Instructions for the task
Below are records; transcribe each one exactly.

☆ ☆ ☆

(** ** All groups *)

(** A hidden-state layer with its page aligned to the common one. *)
Definition hidden_group (common_page : Z) (x : string * LayerSpec) : result KVGroup :=
  a ← of_option AttributeError (attn_fields x.2);
  n ← div_ common_page (num_kv_heads a * head_size a * get_dtype_size (dtype a));
  s ← post_init (set_attn (with_padded (Some common_page)) (set_block_size (Z.max n 1) x.2));
  Ok (mkKVGroup [x.1] (OneSpec s) false).

Definition get_kv_cache_groups c specs : result (list KVGroup) :=
  specs ← (if disable_hybrid_kv_cache_manager c then unify_hybrid_kv_cache_specs specs else Ok specs);
  match specs with
  | [] => Ok []
  | _ =>
      u ← is_kv_cache_spec_uniform specs;
      if (u : bool) then _get_kv_cache_groups_uniform_spec specs else
      uniform ← from_specs specs;
      match uniform with
      | Some g => Ok [mkKVGroup specs.*1 g false]
      | None =>
          grouped ← group_and_unify_kv_cache_specs specs;
          match grouped with
          | Some gs =>
              groups ← _get_kv_cache_groups_uniform_groups gs;
              Ok (_annotate_eagle_groups_deepseek_v4 c specs groups)
          | None =>
              let hidden := filter (λ x, isHidden x.2) specs in
              filtered ← unify_kv_cache_spec_page_size (filter (λ x, negb (isHidden x.2)) specs);
              groups ← _get_kv_cache_groups_uniform_page_size filtered;
              match hidden with
              | [] => Ok groups
              | _ =>
                  common_page ← get_uniform_page_size (gspec <$> groups);
                  hidden_groups ← mapR (hidden_group common_page) hidden;
                  Ok (groups ++ hidden_groups)
              end
          end
      end
  end.

(** ** Memory *)

Definition is_uniform_group (g : KVGroup) : bool :=
  match gspec g with UniformTypeKVCacheSpecs _ _ => true | OneSpec _ => false end.
Definition max_group_size groups : result Z := max_of ((λ g, zlen (layer_names g)) <$> groups).

Definition _use_packed_kv_cache_config c groups : bool :=
  forallb is_uniform_group groups || (enable_cross_layers_blocks c && (1 <? zlen groups)).

(** The page size of one layer of a group. *)
Definition layer_page (g : GroupSpec) (name : string) : result Z :=
  match g with
  | UniformTypeKVCacheSpecs _ specs => s ← of_option KeyError (dict_get name specs); page_size_bytes s
  | OneSpec s => page_size_bytes s
  end.

(** [buckets[ps][slot].append(name)], where a slot is at most the next one. *)
Fixpoint slot_append (slot : nat) (name : string) (slots : list (list string)) : list (list string) :=
  match slots, slot with
  | [], _ => [[name]]
  | row :: slots, O => (row ++ [name]) :: slots
  | row :: slots, S slot => row :: slot_append slot name slots
  end.
Fixpoint bucket_append (ps : Z) (slot : nat) (name : string) (buckets : list (Z * list (list string)))
    : list (Z * list (list string)) :=
  match buckets with
  | [] => [(ps, [[name]])]
  | (ps', slots) :: buckets =>
      if ps =? ps' then (ps', slot_append slot name slots) :: buckets
      else (ps', slots) :: bucket_append ps slot name buckets
  end.

(** The layers of one group: the slot of a layer is the number of earlier
    layers of the group with its page size. *)
Fixpoint bucket_group (seen : list Z) (layers : list (string * Z)) (buckets : list (Z * list (list string)))
    : list (Z * list (list string)) :=
  match layers with
  | [] => buckets
  | (name, ps) :: layers =>
      bucket_group (seen ++ [ps]) layers (bucket_append ps (occ ps seen) name buckets)
  end.

Definition _bucket_layers_by_page_size groups : result (list (Z * list (list string))) :=
  foldM (λ buckets g,
    layers ← mapR (λ n, p ← layer_page (gspec g) n; Ok (n, p)) (layer_names g);
    Ok (bucket_group [] layers buckets)) [] groups.

Definition bytes_per_block (buckets : list (Z * list (list string))) : Z :=
  sum_of ((λ x, x.1 * zlen x.2) <$> buckets).

Definition may_override_num_blocks c (num_blocks : Z) : Z := default num_blocks (num_gpu_blocks_override c).

Definition _pool_bytes_per_block c groups : result Z :=
  match groups with
  | [mkKVGroup _ (UniformTypeKVCacheSpecs _ _ as g) _] => group_page_size g
  | _ =>
      if _use_packed_kv_cache_config c groups then
        buckets ← _bucket_layers_by_page_size groups; Ok (bytes_per_block buckets)
      else
        group_size ← max_group_size groups;
        page_size ← get_uniform_page_size (gspec <$> groups);
        Ok (page_size * group_size)
  end.

Definition get_num_blocks c (num_layers available_memory page_size : Z) : result Z :=
  n ← div_ available_memory page_size;
  n ← div_ n num_layers;
  Ok (may_override_num_blocks c (Z.max n 0)).

(** Tensors of the packed layout: one per slot, at increasing byte offsets of a
    block. *)
Definition packed_tensors (total_size stride : Z) (buckets : list (Z * list (list string)))
    : list KVCacheTensor :=
  (fold_left (λ acc x,
     fold_left (λ acc slot,
       let '(offset, ts) := acc in (offset + x.1, ts ++ [mkTensor total_size slot offset stride]))
       x.2 acc) buckets (0, [])).2.

Definition _get_kv_cache_config_packed c groups (available_memory : Z) : result (Z * list KVCacheTensor) :=
  buckets ← _bucket_layers_by_page_size groups;
  let total := bytes_per_block buckets in
  n ← div_ available_memory total;
  let num_blocks := may_override_num_blocks c n in
  Ok (num_blocks, packed_tensors (total * num_blocks) total buckets).

(** Several groups, or one whose layers share a spec. *)
Definition several_groups_config c groups (available_memory : Z) : result WorkerConfig :=
  if _use_packed_kv_cache_config c groups then
    '(num_blocks, tensors) ← _get_kv_cache_config_packed c groups available_memory;
    Ok (mkWorkerConfig num_blocks tensors groups)
  else
    group_size ← max_group_size groups;
    page_size ← get_uniform_page_size (gspec <$> groups);
    _ ← assert_ (group_size >? 0);
    num_blocks ← get_num_blocks c group_size available_memory page_size;
    let tensors := (λ names, mkTensor (page_size * num_blocks) names 0 0)
                     <$> zip_rows (Z.to_nat group_size) (layer_names <$> groups) in
    Ok (mkWorkerConfig num_blocks tensors groups).

Definition get_kv_cache_config_from_groups c groups (available_memory : Z) : result WorkerConfig :=
  match groups with
  | [] => Ok (mkWorkerConfig 1 [] [])
  | [mkKVGroup names (UniformTypeKVCacheSpecs _ specs as g) _] =>
      page ← group_page_size g;
      n ← div_ available_memory page;
      let num_blocks := may_override_num_blocks c n in
      tensors ← mapR (λ name, s ← of_option KeyError (dict_get name specs); p ← page_size_bytes s;
                        Ok (mkTensor (p * num_blocks) [name] 0 0)) names;
      Ok (mkWorkerConfig num_blocks tensors groups)
  | _ => several_groups_config c groups available_memory
  end.

(** The memory of one request of maximal length. *)
Definition uniform_specs groups : list (dict LayerSpec) :=
  omap (λ g, match gspec g with UniformTypeKVCacheSpecs _ d => Some d | OneSpec _ => None end) groups.
Definition several_groups_memory c groups : result Z :=
  if forallb is_uniform_group groups then
    full_mla ← of_option IndexError (head (uniform_specs groups));
    sizes ← get_page_sizes full_mla;
    tuples ← mapR get_num_layer_tuples (uniform_specs groups);
    num_layer_tuples ← max_of tuples;
    pages ← mapR (max_memory_usage_pages c) (uniform_specs groups);
    Ok (sum_of ((λ n, num_layer_tuples * n * sum_of sizes) <$> pages))
  else
    group_size ← max_group_size groups;
    page_size ← get_uniform_page_size (gspec <$> groups);
    blocks ← mapR (λ g, n ← group_max_memory c (gspec g); cdiv_ n page_size) groups;
    Ok (group_size * page_size * sum_of blocks).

☆ ☆ ☆

Output for this exercise
(** ** All groups *)

(** A hidden-state layer with its page aligned to the common one. *)
Definition hidden_group (common_page : Z) (x : string * LayerSpec) : result KVGroup :=
  a ← of_option AttributeError (attn_fields x.2);
  n ← div_ common_page (num_kv_heads a * head_size a * get_dtype_size (dtype a));
  s ← post_init (set_attn (with_padded (Some common_page)) (set_block_size (Z.max n 1) x.2));
  Ok (mkKVGroup [x.1] (OneSpec s) false).

Definition get_kv_cache_groups c specs : result (list KVGroup) :=
  specs ← (if disable_hybrid_kv_cache_manager c then unify_hybrid_kv_cache_specs specs else Ok specs);
  match specs with
  | [] => Ok []
  | _ =>
      u ← is_kv_cache_spec_uniform specs;
      if (u : bool) then _get_kv_cache_groups_uniform_spec specs else
      uniform ← from_specs specs;
      match uniform with
      | Some g => Ok [mkKVGroup specs.*1 g false]
      | None =>
          grouped ← group_and_unify_kv_cache_specs specs;
          match grouped with
          | Some gs =>
              groups ← _get_kv_cache_groups_uniform_groups gs;
              Ok (_annotate_eagle_groups_deepseek_v4 c specs groups)
          | None =>
              let hidden := filter (λ x, isHidden x.2) specs in
              filtered ← unify_kv_cache_spec_page_size (filter (λ x, negb (isHidden x.2)) specs);
              groups ← _get_kv_cache_groups_uniform_page_size filtered;
              match hidden with
              | [] => Ok groups
              | _ =>
                  common_page ← get_uniform_page_size (gspec <$> groups);
                  hidden_groups ← mapR (hidden_group common_page) hidden;
                  Ok (groups ++ hidden_groups)
              end
          end
      end
  end.

(** ** Memory *)

Definition is_uniform_group (g : KVGroup) : bool :=
  match gspec g with UniformTypeKVCacheSpecs _ _ => true | OneSpec _ => false end.
Definition max_group_size groups : result Z := max_of ((λ g, zlen (layer_names g)) <$> groups).

Definition _use_packed_kv_cache_config c groups : bool :=
  forallb is_uniform_group groups || (enable_cross_layers_blocks c && (1 <? zlen groups)).

(** The page size of one layer of a group. *)
Definition layer_page (g : GroupSpec) (name : string) : result Z :=
  match g with
  | UniformTypeKVCacheSpecs _ specs => s ← of_option KeyError (dict_get name specs); page_size_bytes s
  | OneSpec s => page_size_bytes s
  end.

(** [buckets[ps][slot].append(name)], where a slot is at most the next one. *)
Fixpoint slot_append (slot : nat) (name : string) (slots : list (list string)) : list (list string) :=
  match slots, slot with
  | [], _ => [[name]]
  | row :: slots, O => (row ++ [name]) :: slots
  | row :: slots, S slot => row :: slot_append slot name slots
  end.
Fixpoint bucket_append (ps : Z) (slot : nat) (name : string) (buckets : list (Z * list (list string)))
    : list (Z * list (list string)) :=
  match buckets with
  | [] => [(ps, [[name]])]
  | (ps', slots) :: buckets =>
      if ps =? ps' then (ps', slot_append slot name slots) :: buckets
      else (ps', slots) :: bucket_append ps slot name buckets
  end.

(** The layers of one group: the slot of a layer is the number of earlier
    layers of the group with its page size. *)
Fixpoint bucket_group (seen : list Z) (layers : list (string * Z)) (buckets : list (Z * list (list string)))
    : list (Z * list (list string)) :=
  match layers with
  | [] => buckets
  | (name, ps) :: layers =>
      bucket_group (seen ++ [ps]) layers (bucket_append ps (occ ps seen) name buckets)
  end.

Definition _bucket_layers_by_page_size groups : result (list (Z * list (list string))) :=
  foldM (λ buckets g,
    layers ← mapR (λ n, p ← layer_page (gspec g) n; Ok (n, p)) (layer_names g);
    Ok (bucket_group [] layers buckets)) [] groups.

Definition bytes_per_block (buckets : list (Z * list (list string))) : Z :=
  sum_of ((λ x, x.1 * zlen x.2) <$> buckets).

Definition may_override_num_blocks c (num_blocks : Z) : Z := default num_blocks (num_gpu_blocks_override c).

Definition _pool_bytes_per_block c groups : result Z :=
  match groups with
  | [mkKVGroup _ (UniformTypeKVCacheSpecs _ _ as g) _] => group_page_size g
  | _ =>
      if _use_packed_kv_cache_config c groups then
        buckets ← _bucket_layers_by_page_size groups; Ok (bytes_per_block buckets)
      else
        group_size ← max_group_size groups;
        page_size ← get_uniform_page_size (gspec <$> groups);
        Ok (page_size * group_size)
  end.

Definition get_num_blocks c (num_layers available_memory page_size : Z) : result Z :=
  n ← div_ available_memory page_size;
  n ← div_ n num_layers;
  Ok (may_override_num_blocks c (Z.max n 0)).

(** Tensors of the packed layout: one per slot, at increasing byte offsets of a
    block. *)
Definition packed_tensors (total_size stride : Z) (buckets : list (Z * list (list string)))
    : list KVCacheTensor :=
  (fold_left (λ acc x,
     fold_left (λ acc slot,
       let '(offset, ts) := acc in (offset + x.1, ts ++ [mkTensor total_size slot offset stride]))
       x.2 acc) buckets (0, [])).2.

Definition _get_kv_cache_config_packed c groups (available_memory : Z) : result (Z * list KVCacheTensor) :=
  buckets ← _bucket_layers_by_page_size groups;
  let total := bytes_per_block buckets in
  n ← div_ available_memory total;
  let num_blocks := may_override_num_blocks c n in
  Ok (num_blocks, packed_tensors (total * num_blocks) total buckets).

(** Several groups, or one whose layers share a spec. *)
Definition several_groups_config c groups (available_memory : Z) : result WorkerConfig :=
  if _use_packed_kv_cache_config c groups then
    '(num_blocks, tensors) ← _get_kv_cache_config_packed c groups available_memory;
    Ok (mkWorkerConfig num_blocks tensors groups)
  else
    group_size ← max_group_size groups;
    page_size ← get_uniform_page_size (gspec <$> groups);
    _ ← assert_ (group_size >? 0);
    num_blocks ← get_num_blocks c group_size available_memory page_size;
    let tensors := (λ names, mkTensor (page_size * num_blocks) names 0 0)
                     <$> zip_rows (Z.to_nat group_size) (layer_names <$> groups) in
    Ok (mkWorkerConfig num_blocks tensors groups).

Definition get_kv_cache_config_from_groups c groups (available_memory : Z) : result WorkerConfig :=
  match groups with
  | [] => Ok (mkWorkerConfig 1 [] [])
  | [mkKVGroup names (UniformTypeKVCacheSpecs _ specs as g) _] =>
      page ← group_page_size g;
      n ← div_ available_memory page;
      let num_blocks := may_override_num_blocks c n in
      tensors ← mapR (λ name, s ← of_option KeyError (dict_get name specs); p ← page_size_bytes s;
                        Ok (mkTensor (p * num_blocks) [name] 0 0)) names;
      Ok (mkWorkerConfig num_blocks tensors groups)
  | _ => several_groups_config c groups available_memory
  end.

(** The memory of one request of maximal length. *)
Definition uniform_specs groups : list (dict LayerSpec) :=
  omap (λ g, match gspec g with UniformTypeKVCacheSpecs _ d => Some d | OneSpec _ => None end) groups.
Definition several_groups_memory c groups : result Z :=
  if forallb is_uniform_group groups then
    full_mla ← of_option IndexError (head (uniform_specs groups));
    sizes ← get_page_sizes full_mla;
    tuples ← mapR get_num_layer_tuples (uniform_specs groups);
    num_layer_tuples ← max_of tuples;
    pages ← mapR (max_memory_usage_pages c) (uniform_specs groups);
    Ok (sum_of ((λ n, num_layer_tuples * n * sum_of sizes) <$> pages))
  else
    group_size ← max_group_size groups;
    page_size ← get_uniform_page_size (gspec <$> groups);
    blocks ← mapR (λ g, n ← group_max_memory c (gspec g); cdiv_ n page_size) groups;
    Ok (group_size * page_size * sum_of blocks).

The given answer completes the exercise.